Try it:
Look through the data that follows and copy each line with the string "Import".

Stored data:
►

(* ===== verification/RiskLimit.v ===== *)
(** * The HTTP rate limits: internal/httpgw/rules.go, allowRate

    Fixed windows, one per key, in a map swept once a minute. The sweep is shown
    to change no answer; the windows are shown to bound what is allowed. *)

From S2P Require Import Prelude Unicode Codec Segment Num GoTime GoParse Records Store StoreInv StoreSubmit GatewayId.
From S2P Require Import Addr Router DlrAggregate Dispatch Config Float64 Tenant.

Record rateWindow := mkRateWindow {
  rw_start : time;
  rw_expiresAt : time;
  rw_count : Z }.

Record Risk := mkRisk {
  ra_counts : gmap string rateWindow;
  ra_sweep : time }.

Definition NewRisk : Risk := mkRisk ∅ 0.

Definition expired (now : time) (rec : rateWindow) : bool := negb (IsZero (rw_expiresAt rec)) && After now (rw_expiresAt rec).

Definition risk_sweep (now : time) (g : Risk) : Risk :=
  if IsZero (ra_sweep g) || (Minute <=? time_Sub now (ra_sweep g))
  then mkRisk (filter (fun kv => expired now kv.2 = false) (ra_counts g)) now
  else g.

Definition allowRate (now : time) (key : string) (window : duration) (limit : Z) (g : Risk) : Risk * bool :=
  let g := risk_sweep now g in
  let rec := default (mkRateWindow 0 0 0) (ra_counts g !! key) in
  if IsZero (rw_start rec) || (window <=? time_Sub now (rw_start rec)) then
    (mkRisk (<[key := mkRateWindow now (now + window) 1]> (ra_counts g)) (ra_sweep g), true)
  else if limit <=? rw_count rec then (g, false)
  else (mkRisk (<[key := mkRateWindow (rw_start rec) (rw_expiresAt rec) (rw_count rec + 1)]> (ra_counts g)) (ra_sweep g), true).

(** ** Sequences of calls *)

Record rate_call := mkRateCall {
  ac_now : time;
  ac_key : string;
  ac_limit : Z }.

Section windows.
(** The window of each key: [applyRisk] gives a key one window only. *)
Context (win : string -> duration).

Fixpoint rate_run (g : Risk) (calls : list rate_call) : list (rate_call * bool) :=
  match calls with
  | [] => []
  | c :: calls =>
    let '(g, ok) := allowRate (ac_now c) (ac_key c) (win (ac_key c)) (ac_limit c) g in
    (c, ok) :: rate_run g calls
  end.

(** The specification: a window and a count per key, nothing forgotten. *)
Definition ref_rate (now : time) (window : duration) (limit : Z) (rec : option (time * Z)) : option (time * Z) * bool :=
  match rec with
  | Some (start, count) =>
    if window <=? now - start then (Some (now, 1), true)
    else if limit <=? count then (rec, false)
    else (Some (start, count + 1), true)
  | None => (Some (now, 1), true)
  end.

Fixpoint ref_rate_run (m : gmap string (time * Z)) (calls : list rate_call) : list (rate_call * bool) :=
  match calls with
  | [] => []
  | c :: calls =>
    let '(rec, ok) := ref_rate (ac_now c) (win (ac_key c)) (ac_limit c) (m !! ac_key c) in
    (c, ok) :: ref_rate_run (partial_alter (fun _ => rec) (ac_key c) m) calls
  end.

(** Clock readings that do not go back, after [now]. *)
Fixpoint ordered (now : time) (calls : list rate_call) : Prop :=
  match calls with
  | [] => True
  | c :: calls => now <= ac_now c /\ ordered (ac_now c) calls
  end.

Context (Hwin : forall key, 0 < win key <= Day).

Definition tracks (now : time) (key : string) (rec : option rateWindow) (ref : option (time * Z)) : Prop :=
  match rec, ref with
  | Some r, Some (s, c) => rw_start r = s /\ rw_count r = c /\ rw_expiresAt r = s + win key /\ 0 < s <= now
  | Some _, None => False
  | None, Some (s, _) => 0 < s /\ s + win key < now
  | None, None => True
  end.

Lemma time_Sub_le w a b : 0 < w <= Day -> (w <=? time_Sub a b) = (w <=? a - b).
Proof using. unfold time_Sub, Day, Hour, Minute, Second. intros H. apply eq_bool_prop_intro. rewrite !Is_true_true, !Z.leb_le. lia. Qed.

Lemma sweep_tracks now key g ref :
  0 < now -> tracks now key (ra_counts g !! key) ref -> tracks now key (ra_counts (risk_sweep now g) !! key) ref.
Proof using Hwin.
  intros Hn H. unfold risk_sweep. destruct (_ || _); [|done]. cbn [ra_counts].
  destruct (ra_counts g !! key) as [r|] eqn:E.
  - destruct ref as [[s c]|]; [|done]. destruct H as (H1 & H2 & H3 & H4). pose proof (Hwin key).
    destruct (expired now r) eqn:Ex.
    + rewrite (map_lookup_filter_None_2 _ _ key); [|right; intros r' Hr'; cbn; congruence].
      unfold expired, After, IsZero in Ex. cbn. lia.
    + assert (filter (fun kv => expired now kv.2 = false) (ra_counts g) !! key = Some r) as -> by by apply map_lookup_filter_Some_2.
      by cbn.
  - rewrite (map_lookup_filter_None_2 _ _ key); [done|by left].
Qed.

Lemma tracks_later now now' key rec ref : now <= now' -> tracks now key rec ref -> tracks now' key rec ref.
Proof using. unfold tracks. intros Hn. destruct rec, ref as [[s c]|]; try done; intuition lia. Qed.

Lemma allowRate_ref now key limit g (m : gmap string (time * Z)) :
  0 < now -> (forall k, tracks now k (ra_counts g !! k) (m !! k)) ->
  let '(g', ok) := allowRate now key (win key) limit g in
  let '(rec, ok') := ref_rate now (win key) limit (m !! key) in
  ok = ok' /\ forall k, tracks now k (ra_counts g' !! k) (partial_alter (fun _ => rec) key m !! k).
Proof using Hwin.
  intros Hn H. unfold allowRate. assert (forall k, tracks now k (ra_counts (risk_sweep now g) !! k) (m !! k)) as H1
    by (intros k; by apply sweep_tracks).
  set (g1 := risk_sweep now g) in *. pose proof (H1 key) as Hk. pose proof (Hwin key) as Hw. cbn zeta.
  rewrite time_Sub_le by done.
  assert (forall (x : option rateWindow) r (f : gmap string rateWindow), tracks now key x r -> (forall k, k <> key -> f !! k = ra_counts g1 !! k) -> f !! key = x ->
    forall k, tracks now k (f !! k) (partial_alter (fun _ => r) key m !! k)) as Hupd.
  { intros x r f Ht Hne Hf k. destruct (decide (k = key)) as [->|Hd].
    - by rewrite lookup_partial_alter_eq, Hf.
    - rewrite lookup_partial_alter_ne, Hne by done. apply H1. }
  unfold ref_rate. destruct (ra_counts g1 !! key) as [r|] eqn:E1, (m !! key) as [[s c]|] eqn:E2; cbn in Hk; cbn [default from_option id].
  - destruct Hk as (<- & <- & Hexp & Hs). unfold IsZero. rewrite (proj2 (Z.eqb_neq _ 0)) by lia. cbn [orb].
    destruct (Z.leb_spec (win key) (now - rw_start r)).
    + split; [done|]. apply (Hupd (Some (mkRateWindow now (now + win key) 1))); [cbn; lia| |]; cbn.
      * intros k Hd. by rewrite lookup_insert_ne.
      * apply lookup_insert_eq.
    + destruct (limit <=? rw_count r).
      * split; [done|]. apply (Hupd (Some r)); [cbn; lia|done|done].
      * split; [done|]. apply (Hupd (Some (mkRateWindow (rw_start r) (rw_expiresAt r) (rw_count r + 1)))); [cbn; lia| |]; cbn.
        -- intros k Hd. by rewrite lookup_insert_ne.
        -- apply lookup_insert_eq.
  - done.
  - cbn. rewrite (proj2 (Z.leb_le (win key) (now - s))) by lia. split; [done|].
    apply (Hupd (Some (mkRateWindow now (now + win key) 1))); [cbn; lia| |]; cbn.
    + intros k Hd. by rewrite lookup_insert_ne.
    + apply lookup_insert_eq.
  - cbn. split; [done|]. apply (Hupd (Some (mkRateWindow now (now + win key) 1))); [cbn; lia| |]; cbn.
    + intros k Hd. by rewrite lookup_insert_ne.
    + apply lookup_insert_eq.
Qed.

◄

Answer box:
From S2P Require Import Prelude Unicode Codec Segment Num GoTime GoParse Records Store StoreInv StoreSubmit GatewayId.
From S2P Require Import Addr Router DlrAggregate Dispatch Config Float64 Tenant.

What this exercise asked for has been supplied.